* [WORK TASK]: Copy exactly the lines from the start of the data below through the one that carries "(** What the element before [l] points to. *)", and only those.

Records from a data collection
★ ★ ★ ★ ★

(** ** Rules *)

Lemma wp_load (o : obj) (w : word) (p : pointer) (m : mem) (Q : pointer → mem → Prop) :
  m !! (o, w) = Some p → Q p m → wp (load o w) m Q.
Proof. intros E HQ. apply wp_bind, wp_get. by eapply wp_option. Qed.

Lemma wp_store (o : obj) (w : word) (p : pointer) (m : mem) (Q : unit → mem → Prop) :
  is_Some (m !! (o, w)) → Q tt (<[(o, w) := p]> m) → wp (store o w p) m Q.
Proof. intros [q E] HQ. apply wp_bind. by eapply wp_load. Qed.

(** ** Loops *)

(** What the element before [l] points to. *)
Definition target (l : list obj) (z : pointer) : pointer :=
  match l with [] => z | b :: _ => Obj b end.

Lemma nexts_target m a l z : holds m (nexts a l z) → m !! (a, First) = Some (target l z).
Proof. destruct l as [|b l]; [by rewrite nexts_nil, holds_one|by rewrite nexts_cons, holds_cons; intros []]. Qed.

Lemma nexts_at m a l1 x l2 z :
  holds m (nexts a (l1 ++ x :: l2) z) → m !! (x, First) = Some (target l2 z).
Proof. rewrite nexts_app, holds_app. intros [_ H]. by apply nexts_target in H. Qed.

(** A loop with an invariant over the elements it has seen and those it has not. *)
Lemma wp_for_each (next : obj → M mem pointer) (body : obj → M mem unit) (z : pointer)
    (I : list obj → list obj → mem → Prop) :
  (∀ x, Obj x = z → ∀ seen rest m, ¬ I seen (x :: rest) m) →
  (∀ seen x rest m, I seen (x :: rest) m →
    wp (body x) m (λ _ m1, wp (next x) m1 (λ p m2, p = target rest z ∧ I (seen ++ [x]) rest m2))) →
  ∀ rest seen m fuel, I seen rest m → (length rest < fuel)%nat →
  wp (for_each fuel next body z (target rest z)) m
    (λ vs m', vs = rest ∧ I (seen ++ rest) [] m').
Proof.
  intros Hz Hstep rest. induction rest as [|x rest IH]; intros seen m fuel HI Hf;
    (destruct fuel as [|fuel]; [simpl in Hf; lia|]); cbn [for_each target].
  - rewrite decide_True by done. apply wp_ret. by rewrite app_nil_r.
  - rewrite decide_False by (intros E; by eapply Hz).
    apply wp_bind, wp_ret, wp_bind. eapply wp_mono; [by apply Hstep|].
    intros ? m1 H1. apply wp_bind. eapply wp_mono; [exact H1|].
    intros p m2 [-> HI2]. apply wp_bind. eapply wp_mono; [apply IH; [exact HI2|simpl in Hf; lia]|].
    intros vs m' [-> HI']. apply wp_ret. by rewrite <- app_assoc in HI'.
Qed.

(** The fuel of the loops. *)
Lemma nexts_steps m h l z :
  NoDup (h :: l) → holds m (nexts h l z) → (length l < steps m)%nat.
Proof.
  intros Hn Hh. apply NoDup_cons in Hn as [_ Hn].
  unfold steps. apply Nat.lt_succ_r. rewrite <- size_dom.
  assert (length l = size (list_to_set ((λ o, (o, First)) <$> l) : gset (obj * word))) as ->.
  { rewrite size_list_to_set, length_fmap; [done|].
    apply NoDup_fmap_2; [|done]. by intros ?? [=]. }
  apply subseteq_size. intros a Ha. apply elem_of_list_to_set, list_elem_of_fmap in Ha as (x & -> & Hx).
  apply list_elem_of_split in Hx as (l1 & l2 & ->). apply elem_of_dom. eexists.
  by apply (nexts_at _ _ _ _ _ _ Hh).
Qed.

(** Forward over a list whose body keeps [rep] and moves [I] on. *)
Lemma wp_forward (body : obj → M mem unit) (rep : mem → Prop) (I : list obj → mem → Prop)
    (h : obj) (l : list obj) (z : pointer) (m : mem) :
  (∀ m, rep m → NoDup (h :: l) ∧ holds m (nexts h l z)) → z = Null ∨ z = Obj h →
  rep m → I [] m →
  (∀ seen x rest m, l = seen ++ x :: rest → rep m → I seen m →
    wp (body x) m (λ _ m', rep m' ∧ I (seen ++ [x]) m')) →
  wp (m ← mget; v ← load h First; for_each (steps m) (λ e, load e First) body z v) m
    (λ vs m', vs = l ∧ rep m' ∧ I l m').
Proof.
  intros Hrep Hz Hm HI Hbody. destruct (Hrep m Hm) as [Hnd Hn].
  apply wp_bind, wp_get, wp_bind. eapply wp_load; [by apply (nexts_target _ _ _ _ Hn)|].
  eapply wp_mono; [eapply (wp_for_each _ _ z (λ seen rest m, l = seen ++ rest ∧ rep m ∧ I seen m))
    with (seen := [])|].
  - intros x <- seen rest m' (-> & _). destruct Hz as [[=]|[= ->]].
    apply NoDup_cons in Hnd as [Hout _]. set_solver.
  - intros seen x rest m1 (-> & Hm1 & HI1). eapply wp_mono; [by eapply Hbody|].
    intros ? m2 [Hm2 HI2]. eapply wp_load; [eapply (nexts_at _ _ seen), (Hrep m2 Hm2)|].
    split; [done|]. by rewrite <- app_assoc.
  - done.
  - by eapply nexts_steps.
  - intros vs m' (-> & _ & Hm' & HI'). by rewrite app_nil_l in HI'.
Qed.

(** The element before another. *)
Lemma wp_find_before (c : obj) (l1 : list obj) (x : obj) (l2 : list obj) (z : pointer) (m : mem)
    (fuel : nat) :
  NoDup (c :: l1 ++ x :: l2) → holds m (nexts c (l1 ++ x :: l2) z) → (length l1 < fuel)%nat →
  wp (find_before fuel (λ e, load e First) x (Obj c)) m
    (λ r m', r = last_obj c l1 ∧ m' = m).
Proof.
  revert c fuel. induction l1 as [|b l1 IH]; intros c fuel Hnd Hh Hf;
    (destruct fuel as [|fuel]; [simpl in Hf; lia|]); cbn [find_before];
    apply wp_bind, wp_ret, wp_bind; (eapply wp_load; [by apply (nexts_target _ _ _ _ Hh)|]);
    cbn [target app].
  - rewrite decide_True by done. by apply wp_ret.
  - rewrite decide_False.
    + cbn [app] in Hh. rewrite nexts_cons, holds_cons in Hh. destruct Hh as [_ Hh].
      apply IH; [by apply NoDup_cons in Hnd as [_ Hnd]|done|simpl in Hf; lia].
    + intros [= ->]. rewrite <- app_comm_cons, !NoDup_cons in Hnd. set_solver.
Qed.

Lemma wp_find_steps (h c : obj) (l1 : list obj) (x : obj) (l2 : list obj) (z : pointer)
    (m : mem) :
  NoDup (h :: c :: l1 ++ x :: l2) → holds m (nexts h (c :: l1 ++ x :: l2) z) →
  wp (find_before (steps m) (λ e, load e First) x (Obj c)) m
    (λ r m', r = last_obj c l1 ∧ m' = m).
Proof.
  intros Hnd Hn. pose proof (nexts_steps _ _ _ _ Hnd Hn) as Hs.
  rewrite nexts_cons, holds_cons in Hn. apply NoDup_cons in Hnd as [_ Hnd].
  eapply (wp_find_before c l1 x l2); [done|apply Hn|].
  cbn [length] in Hs. rewrite length_app in Hs. lia.
Qed.

(** Backward over a list. *)
Lemma wp_backward (prev : obj → M mem pointer) (body : obj → M mem unit) (rep : mem → Prop)
    (I : list obj → mem → Prop) (h : obj) (l : list obj) (z : pointer) (m : mem) (fuel : nat) :
  NoDup (h :: l) → z = Null ∨ z = Obj h →
  (∀ m l1 x l2, rep m → l = l1 ++ x :: l2 →
    wp (prev x) m (λ p m', p = target (reverse l1) z ∧ m' = m)) →
  rep m → I [] m → (length l < fuel)%nat →
  (∀ seen x rest m, reverse l = seen ++ x :: rest → rep m → I seen m →
    wp (body x) m (λ _ m', rep m' ∧ I (seen ++ [x]) m')) →
  wp (for_each fuel prev body z (target (reverse l) z)) m
    (λ vs m', vs = reverse l ∧ rep m' ∧ I (reverse l) m').
Proof.
  intros Hnd Hz Hprev Hm HI Hf Hbody.
  eapply wp_mono; [eapply (wp_for_each _ _ z
    (λ seen rest m, reverse l = seen ++ rest ∧ rep m ∧ I seen m)) with (seen := [])|].
  - intros x <- seen rest m' (Hl & _). destruct Hz as [[=]|[= ->]].
    apply NoDup_cons in Hnd as [Hout _]. apply Hout. rewrite <- elem_of_reverse, Hl. set_solver.
  - intros seen x rest m1 (Hl & Hm1 & HI1). eapply wp_mono; [by eapply Hbody|].
    intros ? m2 [Hm2 HI2].
    eapply wp_mono; [apply (Hprev m2 (reverse rest) x (reverse seen) Hm2)|].
    + by rewrite <- (reverse_involutive l), Hl, reverse_app, reverse_cons, <- app_assoc.
    + intros p m' [-> ->]. rewrite reverse_involutive, <- app_assoc. done.
  - done.
  - by rewrite length_reverse.
  - intros vs m' (-> & _ & Hm' & HI'). by rewrite app_nil_l in HI'.
Qed.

★ ★ ★ ★ ★

* [REPLY TO THE TASK]:
(** ** Rules *)

Lemma wp_load (o : obj) (w : word) (p : pointer) (m : mem) (Q : pointer → mem → Prop) :
  m !! (o, w) = Some p → Q p m → wp (load o w) m Q.
Proof. intros E HQ. apply wp_bind, wp_get. by eapply wp_option. Qed.

Lemma wp_store (o : obj) (w : word) (p : pointer) (m : mem) (Q : unit → mem → Prop) :
  is_Some (m !! (o, w)) → Q tt (<[(o, w) := p]> m) → wp (store o w p) m Q.
Proof. intros [q E] HQ. apply wp_bind. by eapply wp_load. Qed.

(** ** Loops *)

(** What the element before [l] points to. *)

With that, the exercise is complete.